Data for analysis:
(** ** Unpaired stumps and alphas *)

Lemma combine_min {A B : Type} (l : list A) (l' : list B) :
  combine l l'
  = combine (firstn (Nat.min (List.length l) (List.length l')) l)
            (firstn (Nat.min (List.length l) (List.length l')) l').
Proof.
  revert l'. induction l as [|a l IH]; intros [|b l']; simpl; try reflexivity.
  now rewrite <- IH.
Qed.

(** X23.  [zip] stops at the shorter of [functions] and [alpha]: stumps
    without an alpha and alphas without a stump change neither the labels of
    [classify] nor the values of [loss]. *)
Theorem unpaired_entries_are_ignored (fs : list (@stump R_numeric)) (al : list R)
    (X : @ndarray R_numeric) (y : list R) :
  classify fs al X
  = classify (firstn (Nat.min (List.length fs) (List.length al)) fs)
             (firstn (Nat.min (List.length fs) (List.length al)) al) X
  /\ loss fs al X y
     = loss (firstn (Nat.min (List.length fs) (List.length al)) fs)
            (firstn (Nat.min (List.length fs) (List.length al)) al) X y.
Proof.
  assert (Hv : vote fs al X
               = vote (firstn (Nat.min (List.length fs) (List.length al)) fs)
                      (firstn (Nat.min (List.length fs) (List.length al)) al) X).
  { unfold vote. apply (f_equal (fun l => for_each (vote_step X) l _)).
    apply combine_min. }
  unfold classify, loss. rewrite <- Hv. split; reflexivity.
Qed.

(** ** A vote too weak to change a label *)

Lemma nth_error_repeat_elt {A : Type} (a : A) (n j : nat) :
  (j < n)%nat -> nth_error (repeat a n) j = Some a.
Proof.
  revert j. induction n as [|n IH]; intros j H; [lia|].
  destruct j; simpl; [reflexivity|]. apply IH. lia.
Qed.

Lemma Rabs_pm_one_mult (pj a : R) : pm_one pj -> Rabs (pj * a) = Rabs a.
Proof.
  intros [-> | ->].
  - now rewrite Rmult_1_l.
  - replace (-1 * a) with (- a) by lra. apply Rabs_Ropp.
Qed.

Lemma total_confidence_nonneg (l : list (@stump R_numeric * R)) : 0 <= total_confidence l.
Proof.
  induction l as [|fa l IH]; simpl; [lra|]. pose proof (Rabs_pos (snd fa)). lra.
Qed.

(** The accumulator moves by at most the total confidence. *)
Lemma vote_drift (X : @ndarray R_numeric) (l : list (@stump R_numeric * R))
    (out out' : list R) :
  Forall (feature_in_data X) l -> List.length out = nrows X ->
  for_each (vote_step X) l out = Ok out' ->
  forall j o o', nth_error out j = Some o -> nth_error out' j = Some o' ->
                 Rabs (o' - o) <= total_confidence l.
Proof.
  intros Hl. revert out out'. induction Hl as [|fa l Hfa _ IH]; intros out out' Ho H j o o' Hj Hj'.
  - simpl in H. inversion H; subst out'. rewrite Hj in Hj'. inversion Hj'; subst o'.
    replace (o - o) with 0 by lra. rewrite Rabs_R0. simpl. lra.
  - destruct (@vote_step_defined X out fa Hfa Ho) as (p & _ & Hp & Hpm & Hv).
    cbn [for_each] in H. rewrite Hv in H. cbn [bind] in H.
    assert (Hjn : (j < List.length p)%nat).
    { rewrite Hp, <- Ho. apply nth_error_Some. now rewrite Hj. }
    destruct (nth_error_defined _ Hjn) as [pj Hpj].
    assert (Hpj1 : pm_one pj).
    { rewrite Forall_forall in Hpm. apply Hpm. eapply nth_error_In; eauto. }
    assert (Hj1 : nth_error (zip_with Rplus out (map (fun pi => pi * snd fa) p)) j
                  = Some (o + pj * snd fa)).
    { apply zip_with_nth; [exact Hj|].
      exact (map_nth_error (fun pi => pi * snd fa) j p Hpj). }
    assert (Hlen1 : List.length (zip_with Rplus out (map (fun pi => pi * snd fa) p))
                    = nrows X).
    { apply zip_with_length; [exact Ho|now rewrite length_map]. }
    pose proof (IH _ _ Hlen1 H j _ _ Hj1 Hj') as Hd.
    cbn [total_confidence fold_right]. fold (total_confidence l).
    pose proof (Rabs_triang (o' - (o + pj * snd fa)) (pj * snd fa)) as Ht.
    replace (o' - (o + pj * snd fa) + pj * snd fa) with (o' - o) in Ht by lra.
    rewrite (Rabs_pm_one_mult (snd fa) Hpj1) in Ht. lra.
Qed.

(** X24.  When the absolute values of the alphas that [zip] pairs with a
    stump of the data sum to less than 1/2, [classify] labels every example
    +1, whatever the stumps are: the vote cannot use up the 1 the
    accumulator starts from.  (In exact arithmetic any sum below 1 is too
    weak; below 1/2 the accumulator stays positive also when each of its
    additions is rounded.)  In particular the empty ensemble labels every
    example +1. *)
Theorem weak_ensemble_predicts_plus_one (fs : list (@stump R_numeric)) (al : list R)
    (X : @ndarray R_numeric) :
  Forall (feature_in_data X) (combine fs al) ->
  total_confidence (combine fs al) < 1 / 2 ->
  classify fs al X = Ok (repeat 1 (nrows X)).
Proof.
  intros Hin Htc.
  destruct (@for_each_vote_defined X (combine fs al) (repeat (@one R_numeric) (nrows X)) Hin)
    as (out & Hout & Hlen); [apply repeat_length|].
  assert (Hv : vote fs al X = Ok out) by exact Hout.
  unfold classify. rewrite Hv. cbn [bind]. apply f_equal.
  assert (Hpos : Forall (fun o => 0 < o) out).
  { apply Forall_forall. intros o' Ho'. apply In_nth_error in Ho'. destruct Ho' as [j Hj'].
    assert (Hjn : (j < nrows X)%nat).
    { rewrite <- Hlen. apply nth_error_Some. as_real. congruence. }
    pose proof (@vote_drift X (combine fs al) _ out Hin (repeat_length _ _) Hout
                  j _ o' (nth_error_repeat_elt (@one R_numeric) Hjn) Hj') as Hd.
    rewrite R_one in Hd. pose proof (Rle_lt_trans _ _ _ Hd Htc) as Hb.
    apply Rabs_def2 in Hb. lra. }
  rewrite <- Hlen. clear - Hpos. unfold where_gt.
  induction Hpos as [|o out Ho _ IH]; cbn [map repeat List.length]; [reflexivity|].
  apply (f_equal2 cons); [|exact IH].
  rewrite R_zero. cbn [ltb R_numeric]. rewrite (proj2 (Rltb_true 0 o) Ho). apply R_one.
Qed.

Lemma weak_ensemble_predicts_plus_one_witness :
  classify one_stump [0.25] one_X = Ok (repeat 1 (nrows one_X)).
Proof.
  apply weak_ensemble_predicts_plus_one.
  - unfold feature_in_data, one_stump. simpl. apply Forall_cons; [simpl; lia|apply Forall_nil].
  - unfold total_confidence, one_stump. simpl. rewrite Rabs_right by lra. lra.
Defined.

(** ** The loss bounds the mistakes *)

Lemma one_classify : classify one_stump [0.5] one_X = Ok [1].
Proof.
  rewrite classify_offset, one_weighted_vote. cbn [map_result map].
  now rewrite (proj2 (Rltb_true 0 (1 + -0.5))) by lra.
Qed.

Lemma one_loss : loss one_stump [0.5] one_X [-1] = Ok [exp (-1 * -1 * (1 + -0.5))].
Proof. rewrite loss_offset, one_weighted_vote. reflexivity. Qed.

(** X25.  On labels in {-1, +1}, the value [loss] prints for an example
    that [classify] labels wrongly is at least 1: both are computed from
    the same accumulator. *)
Theorem loss_at_least_one_on_mistakes (fs : list (@stump R_numeric)) (al : list R)
    (X : @ndarray R_numeric) (y preds ls : list R) :
  classify fs al X = Ok preds ->
  loss fs al X y = Ok ls ->
  Forall pm_one y ->
  forall j yj pj lj,
    nth_error y j = Some yj -> nth_error preds j = Some pj -> nth_error ls j = Some lj ->
    pj <> yj -> 1 <= lj.
Proof.
  unfold classify, loss. intros Hc Hl Hy j yj pj lj Hyj Hpj Hlj Hne.
  destruct (vote fs al X) as [out|]; cbn [bind] in *; [|discriminate].
  injection Hc as Hc. injection Hl as Hl. subst preds ls.
  unfold where_gt in Hpj. rewrite nth_error_map in Hpj.
  destruct (nth_error out j) as [oj|] eqn:Eo; [|discriminate].
  cbn [option_map] in Hpj. injection Hpj as Hpj.
  rewrite (zip_with_nth _ _ _ _ Hyj Eo) in Hlj. injection Hlj as Hlj. subst lj.
  assert (Hyj1 : pm_one yj).
  { rewrite Forall_forall in Hy. apply Hy. eapply nth_error_In; eauto. }
  as_real. rewrite <- exp_0.
  destruct (Rltb (Q2R 0) oj) eqn:E.
  - apply Rltb_true in E. destruct Hyj1 as [-> | ->]; [lra|].
    left. apply exp_increasing. lra.
  - apply Rltb_false in E. destruct Hyj1 as [-> | ->]; [|lra].
    destruct (Rle_lt_or_eq_dec oj 0) as [E'|E']; [lra| |].
    + left. apply exp_increasing. lra.
    + right. apply f_equal. rewrite E'. lra.
Qed.

Lemma loss_at_least_one_on_mistakes_witness : 1 <= exp (-1 * -1 * (1 + -0.5)).
Proof.
  apply (@loss_at_least_one_on_mistakes one_stump [0.5] one_X [-1] [1]
           [exp (-1 * -1 * (1 + -0.5))] one_classify one_loss) with (j := 0%nat)
          (yj := -1) (pj := 1).
  - unfold pm_one. apply Forall_cons; [right; reflexivity|apply Forall_nil].
  - reflexivity.
  - reflexivity.
  - reflexivity.
  - lra.
Defined.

Your task:
Referring to the material above, set down exactly the lines between the line with "pose proof (@vote_drift" and the line with "apply (f_equal2 cons); [|exact IH].", inclusive, and no other lines.

Output for this exercise:
    pose proof (@vote_drift X (combine fs al) _ out Hin (repeat_length _ _) Hout
                  j _ o' (nth_error_repeat_elt (@one R_numeric) Hjn) Hj') as Hd.
    rewrite R_one in Hd. pose proof (Rle_lt_trans _ _ _ Hd Htc) as Hb.
    apply Rabs_def2 in Hb. lra. }
  rewrite <- Hlen. clear - Hpos. unfold where_gt.
  induction Hpos as [|o out Ho _ IH]; cbn [map repeat List.length]; [reflexivity|].
  apply (f_equal2 cons); [|exact IH].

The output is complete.